Your assignment
Reproduce, exactly, the lines of the material below from the line containing "es_device : Z;" through the line containing "Definition es_size (es", with both end lines included and nothing else.

- Opening Delimiter -

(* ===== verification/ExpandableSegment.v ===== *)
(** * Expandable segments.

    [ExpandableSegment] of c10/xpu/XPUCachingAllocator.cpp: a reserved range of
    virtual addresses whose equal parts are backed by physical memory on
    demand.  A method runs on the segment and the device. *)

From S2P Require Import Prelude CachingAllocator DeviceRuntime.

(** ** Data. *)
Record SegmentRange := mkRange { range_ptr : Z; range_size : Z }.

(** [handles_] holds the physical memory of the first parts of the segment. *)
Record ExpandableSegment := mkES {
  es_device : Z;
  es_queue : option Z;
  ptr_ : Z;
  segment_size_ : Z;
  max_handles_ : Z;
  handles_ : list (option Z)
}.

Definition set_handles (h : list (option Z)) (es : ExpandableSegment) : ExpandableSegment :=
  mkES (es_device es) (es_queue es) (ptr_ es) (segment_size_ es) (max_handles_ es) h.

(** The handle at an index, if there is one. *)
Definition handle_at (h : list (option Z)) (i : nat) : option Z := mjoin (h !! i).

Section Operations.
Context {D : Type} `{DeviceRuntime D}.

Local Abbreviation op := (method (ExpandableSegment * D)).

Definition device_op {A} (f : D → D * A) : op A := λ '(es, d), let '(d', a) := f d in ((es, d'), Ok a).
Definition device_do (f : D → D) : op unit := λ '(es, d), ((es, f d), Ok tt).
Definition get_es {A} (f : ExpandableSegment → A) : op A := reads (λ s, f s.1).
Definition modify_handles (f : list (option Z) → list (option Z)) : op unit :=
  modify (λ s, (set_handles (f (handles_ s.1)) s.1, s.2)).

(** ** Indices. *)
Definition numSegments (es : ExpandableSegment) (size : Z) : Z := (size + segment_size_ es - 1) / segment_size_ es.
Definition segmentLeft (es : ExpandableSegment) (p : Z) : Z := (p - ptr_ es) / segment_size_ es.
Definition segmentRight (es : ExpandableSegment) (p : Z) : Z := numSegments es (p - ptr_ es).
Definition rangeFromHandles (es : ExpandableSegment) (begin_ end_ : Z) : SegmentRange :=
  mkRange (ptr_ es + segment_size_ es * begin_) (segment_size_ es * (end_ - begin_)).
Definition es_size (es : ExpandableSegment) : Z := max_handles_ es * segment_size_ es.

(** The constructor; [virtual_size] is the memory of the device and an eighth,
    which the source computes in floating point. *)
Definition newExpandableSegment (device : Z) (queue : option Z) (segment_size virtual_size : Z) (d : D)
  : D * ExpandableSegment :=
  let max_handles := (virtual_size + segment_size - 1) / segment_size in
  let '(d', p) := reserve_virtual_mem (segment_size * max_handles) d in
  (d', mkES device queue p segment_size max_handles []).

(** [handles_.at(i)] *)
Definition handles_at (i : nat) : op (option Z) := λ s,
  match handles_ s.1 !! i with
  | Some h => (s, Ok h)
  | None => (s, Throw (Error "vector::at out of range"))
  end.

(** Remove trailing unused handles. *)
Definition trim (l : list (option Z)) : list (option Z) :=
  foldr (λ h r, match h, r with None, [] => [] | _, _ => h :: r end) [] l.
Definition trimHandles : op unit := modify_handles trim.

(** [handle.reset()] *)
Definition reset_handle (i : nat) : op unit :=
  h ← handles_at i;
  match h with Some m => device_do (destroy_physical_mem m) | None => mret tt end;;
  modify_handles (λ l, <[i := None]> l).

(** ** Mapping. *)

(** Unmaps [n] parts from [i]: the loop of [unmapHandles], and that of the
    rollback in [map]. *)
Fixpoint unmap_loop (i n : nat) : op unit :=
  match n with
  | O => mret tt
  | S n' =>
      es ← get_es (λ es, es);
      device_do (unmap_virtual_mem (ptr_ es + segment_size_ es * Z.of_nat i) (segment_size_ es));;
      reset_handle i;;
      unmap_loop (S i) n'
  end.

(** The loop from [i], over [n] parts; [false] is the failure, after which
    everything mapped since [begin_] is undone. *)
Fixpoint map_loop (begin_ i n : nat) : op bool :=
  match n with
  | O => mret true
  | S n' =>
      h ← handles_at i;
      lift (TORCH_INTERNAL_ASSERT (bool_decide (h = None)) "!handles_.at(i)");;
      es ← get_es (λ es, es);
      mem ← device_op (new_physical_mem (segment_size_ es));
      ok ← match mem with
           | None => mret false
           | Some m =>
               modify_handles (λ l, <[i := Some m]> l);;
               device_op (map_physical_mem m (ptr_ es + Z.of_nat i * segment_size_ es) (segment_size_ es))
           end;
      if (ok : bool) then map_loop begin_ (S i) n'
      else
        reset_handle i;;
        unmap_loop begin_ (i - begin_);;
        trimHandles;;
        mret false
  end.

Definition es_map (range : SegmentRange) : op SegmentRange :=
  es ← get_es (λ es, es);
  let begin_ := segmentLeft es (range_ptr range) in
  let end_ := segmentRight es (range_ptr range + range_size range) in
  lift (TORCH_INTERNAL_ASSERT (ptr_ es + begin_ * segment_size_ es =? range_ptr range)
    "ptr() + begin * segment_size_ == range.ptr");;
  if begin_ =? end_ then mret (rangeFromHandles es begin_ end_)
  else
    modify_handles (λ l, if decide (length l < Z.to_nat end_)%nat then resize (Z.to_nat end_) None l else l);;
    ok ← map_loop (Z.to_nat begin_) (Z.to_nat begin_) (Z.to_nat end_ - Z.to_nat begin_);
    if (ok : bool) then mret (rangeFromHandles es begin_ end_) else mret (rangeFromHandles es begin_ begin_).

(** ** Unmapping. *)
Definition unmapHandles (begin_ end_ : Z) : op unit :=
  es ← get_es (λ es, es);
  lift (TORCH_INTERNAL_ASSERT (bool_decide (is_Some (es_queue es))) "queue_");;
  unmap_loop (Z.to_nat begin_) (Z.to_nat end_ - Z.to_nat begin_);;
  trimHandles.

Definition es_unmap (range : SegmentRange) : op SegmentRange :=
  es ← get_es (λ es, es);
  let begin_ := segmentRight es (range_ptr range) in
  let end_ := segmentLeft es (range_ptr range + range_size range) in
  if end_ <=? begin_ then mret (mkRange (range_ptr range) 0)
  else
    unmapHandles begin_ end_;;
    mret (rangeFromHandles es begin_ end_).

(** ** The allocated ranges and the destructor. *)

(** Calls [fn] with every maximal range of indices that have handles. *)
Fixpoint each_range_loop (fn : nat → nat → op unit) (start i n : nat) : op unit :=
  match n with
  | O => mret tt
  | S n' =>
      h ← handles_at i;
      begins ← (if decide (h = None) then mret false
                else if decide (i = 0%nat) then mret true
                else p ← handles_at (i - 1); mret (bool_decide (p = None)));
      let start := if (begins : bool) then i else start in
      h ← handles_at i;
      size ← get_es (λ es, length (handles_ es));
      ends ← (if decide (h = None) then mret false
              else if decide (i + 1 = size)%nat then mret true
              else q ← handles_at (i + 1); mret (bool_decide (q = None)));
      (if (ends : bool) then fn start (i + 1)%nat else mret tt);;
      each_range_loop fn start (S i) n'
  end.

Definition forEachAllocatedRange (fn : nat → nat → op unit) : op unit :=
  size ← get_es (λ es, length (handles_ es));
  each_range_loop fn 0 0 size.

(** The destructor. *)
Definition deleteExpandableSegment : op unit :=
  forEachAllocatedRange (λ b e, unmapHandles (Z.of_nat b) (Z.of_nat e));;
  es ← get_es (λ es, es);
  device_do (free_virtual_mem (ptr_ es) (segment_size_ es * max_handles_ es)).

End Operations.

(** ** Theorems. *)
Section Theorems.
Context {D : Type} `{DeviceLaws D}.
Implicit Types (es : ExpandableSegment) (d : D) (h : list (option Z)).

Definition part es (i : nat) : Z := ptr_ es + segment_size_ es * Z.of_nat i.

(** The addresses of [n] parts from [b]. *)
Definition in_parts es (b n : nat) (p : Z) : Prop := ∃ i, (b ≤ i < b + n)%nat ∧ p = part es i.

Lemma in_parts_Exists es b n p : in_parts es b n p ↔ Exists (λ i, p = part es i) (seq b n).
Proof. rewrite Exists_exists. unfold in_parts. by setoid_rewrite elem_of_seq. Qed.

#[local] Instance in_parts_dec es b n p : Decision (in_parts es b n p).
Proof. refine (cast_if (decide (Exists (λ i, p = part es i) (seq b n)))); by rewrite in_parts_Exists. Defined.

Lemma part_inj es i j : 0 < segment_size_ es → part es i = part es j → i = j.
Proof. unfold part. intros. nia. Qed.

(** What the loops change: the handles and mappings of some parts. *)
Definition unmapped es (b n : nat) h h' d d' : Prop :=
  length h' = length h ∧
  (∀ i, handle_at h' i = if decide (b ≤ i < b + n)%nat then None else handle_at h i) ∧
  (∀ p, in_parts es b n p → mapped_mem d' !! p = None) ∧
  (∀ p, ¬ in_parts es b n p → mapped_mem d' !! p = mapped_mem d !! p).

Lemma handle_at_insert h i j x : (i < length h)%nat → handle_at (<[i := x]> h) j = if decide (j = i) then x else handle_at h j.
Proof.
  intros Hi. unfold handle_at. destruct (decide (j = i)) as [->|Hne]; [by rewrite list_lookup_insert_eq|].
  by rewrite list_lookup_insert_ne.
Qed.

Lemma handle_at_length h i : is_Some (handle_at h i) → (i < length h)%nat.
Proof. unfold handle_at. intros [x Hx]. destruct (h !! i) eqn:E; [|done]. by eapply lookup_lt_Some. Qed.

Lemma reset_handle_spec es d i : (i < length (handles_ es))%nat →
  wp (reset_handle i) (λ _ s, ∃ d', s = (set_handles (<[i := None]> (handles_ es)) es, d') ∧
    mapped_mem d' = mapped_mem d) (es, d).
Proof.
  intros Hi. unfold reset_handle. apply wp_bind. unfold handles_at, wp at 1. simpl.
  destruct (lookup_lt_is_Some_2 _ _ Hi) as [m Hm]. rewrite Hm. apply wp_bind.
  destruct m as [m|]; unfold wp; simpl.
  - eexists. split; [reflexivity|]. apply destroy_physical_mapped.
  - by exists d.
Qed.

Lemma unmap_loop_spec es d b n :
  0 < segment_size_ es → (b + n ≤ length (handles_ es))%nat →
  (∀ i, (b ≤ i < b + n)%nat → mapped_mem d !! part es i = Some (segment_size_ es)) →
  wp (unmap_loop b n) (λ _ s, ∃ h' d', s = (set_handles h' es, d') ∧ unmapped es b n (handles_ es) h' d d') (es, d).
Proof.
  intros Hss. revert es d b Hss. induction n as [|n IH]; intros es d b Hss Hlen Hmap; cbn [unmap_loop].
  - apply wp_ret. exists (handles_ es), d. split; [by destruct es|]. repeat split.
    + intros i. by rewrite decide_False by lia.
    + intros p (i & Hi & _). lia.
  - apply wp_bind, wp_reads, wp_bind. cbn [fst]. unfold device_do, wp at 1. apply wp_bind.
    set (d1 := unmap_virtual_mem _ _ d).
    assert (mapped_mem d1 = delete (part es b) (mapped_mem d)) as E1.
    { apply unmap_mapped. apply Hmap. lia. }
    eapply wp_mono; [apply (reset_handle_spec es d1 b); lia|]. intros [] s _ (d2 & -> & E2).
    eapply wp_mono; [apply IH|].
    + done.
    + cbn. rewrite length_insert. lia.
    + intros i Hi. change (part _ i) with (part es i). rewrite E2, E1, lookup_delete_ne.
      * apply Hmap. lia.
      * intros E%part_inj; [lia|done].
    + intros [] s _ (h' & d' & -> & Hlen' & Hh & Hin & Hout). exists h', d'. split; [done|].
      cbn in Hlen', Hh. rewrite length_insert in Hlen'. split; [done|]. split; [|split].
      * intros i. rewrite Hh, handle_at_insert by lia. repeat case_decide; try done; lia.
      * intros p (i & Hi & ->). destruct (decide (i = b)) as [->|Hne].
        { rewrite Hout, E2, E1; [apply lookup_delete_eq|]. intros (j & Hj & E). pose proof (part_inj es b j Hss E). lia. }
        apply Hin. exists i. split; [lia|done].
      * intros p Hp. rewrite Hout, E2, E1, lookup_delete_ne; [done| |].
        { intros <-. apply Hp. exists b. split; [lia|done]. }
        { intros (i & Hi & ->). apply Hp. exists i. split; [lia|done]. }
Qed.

- Closing Delimiter -

Output
  es_device : Z;
  es_queue : option Z;
  ptr_ : Z;
  segment_size_ : Z;
  max_handles_ : Z;
  handles_ : list (option Z)
}.

Definition set_handles (h : list (option Z)) (es : ExpandableSegment) : ExpandableSegment :=
  mkES (es_device es) (es_queue es) (ptr_ es) (segment_size_ es) (max_handles_ es) h.

(** The handle at an index, if there is one. *)
Definition handle_at (h : list (option Z)) (i : nat) : option Z := mjoin (h !! i).

Section Operations.
Context {D : Type} `{DeviceRuntime D}.

Local Abbreviation op := (method (ExpandableSegment * D)).

Definition device_op {A} (f : D → D * A) : op A := λ '(es, d), let '(d', a) := f d in ((es, d'), Ok a).
Definition device_do (f : D → D) : op unit := λ '(es, d), ((es, f d), Ok tt).
Definition get_es {A} (f : ExpandableSegment → A) : op A := reads (λ s, f s.1).
Definition modify_handles (f : list (option Z) → list (option Z)) : op unit :=
  modify (λ s, (set_handles (f (handles_ s.1)) s.1, s.2)).

(** ** Indices. *)
Definition numSegments (es : ExpandableSegment) (size : Z) : Z := (size + segment_size_ es - 1) / segment_size_ es.
Definition segmentLeft (es : ExpandableSegment) (p : Z) : Z := (p - ptr_ es) / segment_size_ es.
Definition segmentRight (es : ExpandableSegment) (p : Z) : Z := numSegments es (p - ptr_ es).
Definition rangeFromHandles (es : ExpandableSegment) (begin_ end_ : Z) : SegmentRange :=
  mkRange (ptr_ es + segment_size_ es * begin_) (segment_size_ es * (end_ - begin_)).
Definition es_size (es : ExpandableSegment) : Z := max_handles_ es * segment_size_ es.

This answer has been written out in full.